• EXERCISE PROMPT
Please copy out the records that follow exactly as they stand.

• PROVIDED RECORDS
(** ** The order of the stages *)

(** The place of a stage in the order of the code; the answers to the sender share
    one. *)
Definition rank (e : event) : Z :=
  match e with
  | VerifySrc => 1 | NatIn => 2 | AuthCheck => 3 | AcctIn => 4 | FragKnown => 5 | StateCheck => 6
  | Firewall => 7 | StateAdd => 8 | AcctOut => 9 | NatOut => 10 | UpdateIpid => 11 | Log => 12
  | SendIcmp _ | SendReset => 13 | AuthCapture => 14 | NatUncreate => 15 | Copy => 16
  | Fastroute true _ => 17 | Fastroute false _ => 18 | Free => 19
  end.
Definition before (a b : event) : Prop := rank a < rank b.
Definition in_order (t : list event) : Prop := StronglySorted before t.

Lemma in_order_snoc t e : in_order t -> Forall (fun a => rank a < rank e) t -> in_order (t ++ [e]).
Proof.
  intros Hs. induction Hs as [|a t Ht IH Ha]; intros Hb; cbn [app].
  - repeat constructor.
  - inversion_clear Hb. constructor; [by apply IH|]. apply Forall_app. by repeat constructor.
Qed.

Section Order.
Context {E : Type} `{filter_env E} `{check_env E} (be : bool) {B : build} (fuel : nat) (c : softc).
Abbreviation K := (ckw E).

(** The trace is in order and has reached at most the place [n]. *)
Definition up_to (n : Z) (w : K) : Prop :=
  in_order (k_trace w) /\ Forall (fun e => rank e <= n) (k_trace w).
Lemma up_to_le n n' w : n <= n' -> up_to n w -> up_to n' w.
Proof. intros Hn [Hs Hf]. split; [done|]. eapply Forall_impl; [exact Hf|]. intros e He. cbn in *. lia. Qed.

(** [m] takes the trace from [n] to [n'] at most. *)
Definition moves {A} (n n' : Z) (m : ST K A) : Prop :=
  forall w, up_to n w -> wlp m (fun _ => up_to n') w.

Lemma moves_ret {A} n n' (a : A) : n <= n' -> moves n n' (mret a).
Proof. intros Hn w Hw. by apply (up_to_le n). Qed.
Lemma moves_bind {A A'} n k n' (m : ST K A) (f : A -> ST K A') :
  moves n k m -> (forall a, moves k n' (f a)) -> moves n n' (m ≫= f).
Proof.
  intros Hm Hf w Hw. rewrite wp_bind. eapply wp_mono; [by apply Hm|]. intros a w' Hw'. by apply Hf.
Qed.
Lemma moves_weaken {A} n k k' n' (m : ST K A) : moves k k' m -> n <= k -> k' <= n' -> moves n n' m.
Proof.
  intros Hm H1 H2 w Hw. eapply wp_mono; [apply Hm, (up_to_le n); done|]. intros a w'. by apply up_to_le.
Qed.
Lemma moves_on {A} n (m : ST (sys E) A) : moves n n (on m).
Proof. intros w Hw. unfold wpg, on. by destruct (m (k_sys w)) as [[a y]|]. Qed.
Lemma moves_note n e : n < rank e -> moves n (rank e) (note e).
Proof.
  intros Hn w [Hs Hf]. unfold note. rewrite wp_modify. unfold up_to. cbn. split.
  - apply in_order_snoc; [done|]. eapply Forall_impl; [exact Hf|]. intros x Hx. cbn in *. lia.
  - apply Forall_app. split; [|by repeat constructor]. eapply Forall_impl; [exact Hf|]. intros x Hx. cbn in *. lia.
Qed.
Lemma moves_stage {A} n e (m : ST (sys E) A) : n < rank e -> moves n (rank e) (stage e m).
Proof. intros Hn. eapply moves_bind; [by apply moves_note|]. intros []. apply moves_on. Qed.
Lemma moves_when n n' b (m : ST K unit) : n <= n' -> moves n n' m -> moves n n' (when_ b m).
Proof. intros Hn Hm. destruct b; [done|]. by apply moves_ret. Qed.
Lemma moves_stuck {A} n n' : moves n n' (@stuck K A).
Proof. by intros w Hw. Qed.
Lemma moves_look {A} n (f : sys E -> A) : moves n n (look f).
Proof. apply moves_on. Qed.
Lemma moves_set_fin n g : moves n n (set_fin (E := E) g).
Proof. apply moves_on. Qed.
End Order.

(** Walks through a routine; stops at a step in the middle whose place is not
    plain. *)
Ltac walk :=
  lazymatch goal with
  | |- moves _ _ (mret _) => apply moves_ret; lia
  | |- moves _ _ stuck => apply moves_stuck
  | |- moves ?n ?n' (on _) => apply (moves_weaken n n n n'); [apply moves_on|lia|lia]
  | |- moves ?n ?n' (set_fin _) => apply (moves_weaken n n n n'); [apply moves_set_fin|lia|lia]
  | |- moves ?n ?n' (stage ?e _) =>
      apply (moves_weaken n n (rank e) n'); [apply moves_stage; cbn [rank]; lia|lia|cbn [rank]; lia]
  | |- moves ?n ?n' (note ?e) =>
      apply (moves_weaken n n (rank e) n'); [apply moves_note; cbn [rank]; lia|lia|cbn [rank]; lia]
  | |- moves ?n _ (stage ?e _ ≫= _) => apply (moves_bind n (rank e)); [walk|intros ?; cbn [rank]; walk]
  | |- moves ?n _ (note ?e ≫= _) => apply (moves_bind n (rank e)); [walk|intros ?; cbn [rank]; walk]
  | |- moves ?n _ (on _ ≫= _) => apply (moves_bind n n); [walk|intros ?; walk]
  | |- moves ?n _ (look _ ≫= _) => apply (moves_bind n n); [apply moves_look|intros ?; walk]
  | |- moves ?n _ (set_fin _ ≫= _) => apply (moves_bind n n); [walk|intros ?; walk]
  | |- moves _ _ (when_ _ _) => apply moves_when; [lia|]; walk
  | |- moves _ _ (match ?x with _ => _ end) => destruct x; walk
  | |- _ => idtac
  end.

• RESPONSE BOX
(** ** The order of the stages *)

(** The place of a stage in the order of the code; the answers to the sender share
    one. *)
Definition rank (e : event) : Z :=
  match e with
  | VerifySrc => 1 | NatIn => 2 | AuthCheck => 3 | AcctIn => 4 | FragKnown => 5 | StateCheck => 6
  | Firewall => 7 | StateAdd => 8 | AcctOut => 9 | NatOut => 10 | UpdateIpid => 11 | Log => 12
  | SendIcmp _ | SendReset => 13 | AuthCapture => 14 | NatUncreate => 15 | Copy => 16
  | Fastroute true _ => 17 | Fastroute false _ => 18 | Free => 19
  end.
Definition before (a b : event) : Prop := rank a < rank b.
Definition in_order (t : list event) : Prop := StronglySorted before t.

Lemma in_order_snoc t e : in_order t -> Forall (fun a => rank a < rank e) t -> in_order (t ++ [e]).
Proof.
  intros Hs. induction Hs as [|a t Ht IH Ha]; intros Hb; cbn [app].
  - repeat constructor.
  - inversion_clear Hb. constructor; [by apply IH|]. apply Forall_app. by repeat constructor.
Qed.

Section Order.
Context {E : Type} `{filter_env E} `{check_env E} (be : bool) {B : build} (fuel : nat) (c : softc).
Abbreviation K := (ckw E).

(** The trace is in order and has reached at most the place [n]. *)
Definition up_to (n : Z) (w : K) : Prop :=
  in_order (k_trace w) /\ Forall (fun e => rank e <= n) (k_trace w).
Lemma up_to_le n n' w : n <= n' -> up_to n w -> up_to n' w.
Proof. intros Hn [Hs Hf]. split; [done|]. eapply Forall_impl; [exact Hf|]. intros e He. cbn in *. lia. Qed.

(** [m] takes the trace from [n] to [n'] at most. *)
Definition moves {A} (n n' : Z) (m : ST K A) : Prop :=
  forall w, up_to n w -> wlp m (fun _ => up_to n') w.

Lemma moves_ret {A} n n' (a : A) : n <= n' -> moves n n' (mret a).
Proof. intros Hn w Hw. by apply (up_to_le n). Qed.
Lemma moves_bind {A A'} n k n' (m : ST K A) (f : A -> ST K A') :
  moves n k m -> (forall a, moves k n' (f a)) -> moves n n' (m ≫= f).
Proof.
  intros Hm Hf w Hw. rewrite wp_bind. eapply wp_mono; [by apply Hm|]. intros a w' Hw'. by apply Hf.
Qed.
Lemma moves_weaken {A} n k k' n' (m : ST K A) : moves k k' m -> n <= k -> k' <= n' -> moves n n' m.
Proof.
  intros Hm H1 H2 w Hw. eapply wp_mono; [apply Hm, (up_to_le n); done|]. intros a w'. by apply up_to_le.
Qed.
Lemma moves_on {A} n (m : ST (sys E) A) : moves n n (on m).
Proof. intros w Hw. unfold wpg, on. by destruct (m (k_sys w)) as [[a y]|]. Qed.
Lemma moves_note n e : n < rank e -> moves n (rank e) (note e).
Proof.
  intros Hn w [Hs Hf]. unfold note. rewrite wp_modify. unfold up_to. cbn. split.
  - apply in_order_snoc; [done|]. eapply Forall_impl; [exact Hf|]. intros x Hx. cbn in *. lia.
  - apply Forall_app. split; [|by repeat constructor]. eapply Forall_impl; [exact Hf|]. intros x Hx. cbn in *. lia.
Qed.
Lemma moves_stage {A} n e (m : ST (sys E) A) : n < rank e -> moves n (rank e) (stage e m).
Proof. intros Hn. eapply moves_bind; [by apply moves_note|]. intros []. apply moves_on. Qed.
Lemma moves_when n n' b (m : ST K unit) : n <= n' -> moves n n' m -> moves n n' (when_ b m).
Proof. intros Hn Hm. destruct b; [done|]. by apply moves_ret. Qed.
Lemma moves_stuck {A} n n' : moves n n' (@stuck K A).
Proof. by intros w Hw. Qed.
Lemma moves_look {A} n (f : sys E -> A) : moves n n (look f).
Proof. apply moves_on. Qed.
Lemma moves_set_fin n g : moves n n (set_fin (E := E) g).
Proof. apply moves_on. Qed.
End Order.

(** Walks through a routine; stops at a step in the middle whose place is not
    plain. *)
Ltac walk :=
  lazymatch goal with
  | |- moves _ _ (mret _) => apply moves_ret; lia
  | |- moves _ _ stuck => apply moves_stuck
  | |- moves ?n ?n' (on _) => apply (moves_weaken n n n n'); [apply moves_on|lia|lia]
  | |- moves ?n ?n' (set_fin _) => apply (moves_weaken n n n n'); [apply moves_set_fin|lia|lia]
  | |- moves ?n ?n' (stage ?e _) =>
      apply (moves_weaken n n (rank e) n'); [apply moves_stage; cbn [rank]; lia|lia|cbn [rank]; lia]
  | |- moves ?n ?n' (note ?e) =>
      apply (moves_weaken n n (rank e) n'); [apply moves_note; cbn [rank]; lia|lia|cbn [rank]; lia]
  | |- moves ?n _ (stage ?e _ ≫= _) => apply (moves_bind n (rank e)); [walk|intros ?; cbn [rank]; walk]
  | |- moves ?n _ (note ?e ≫= _) => apply (moves_bind n (rank e)); [walk|intros ?; cbn [rank]; walk]
  | |- moves ?n _ (on _ ≫= _) => apply (moves_bind n n); [walk|intros ?; walk]
  | |- moves ?n _ (look _ ≫= _) => apply (moves_bind n n); [apply moves_look|intros ?; walk]
  | |- moves ?n _ (set_fin _ ≫= _) => apply (moves_bind n n); [walk|intros ?; walk]
  | |- moves _ _ (when_ _ _) => apply moves_when; [lia|]; walk
  | |- moves _ _ (match ?x with _ => _ end) => destruct x; walk
  | |- _ => idtac
  end.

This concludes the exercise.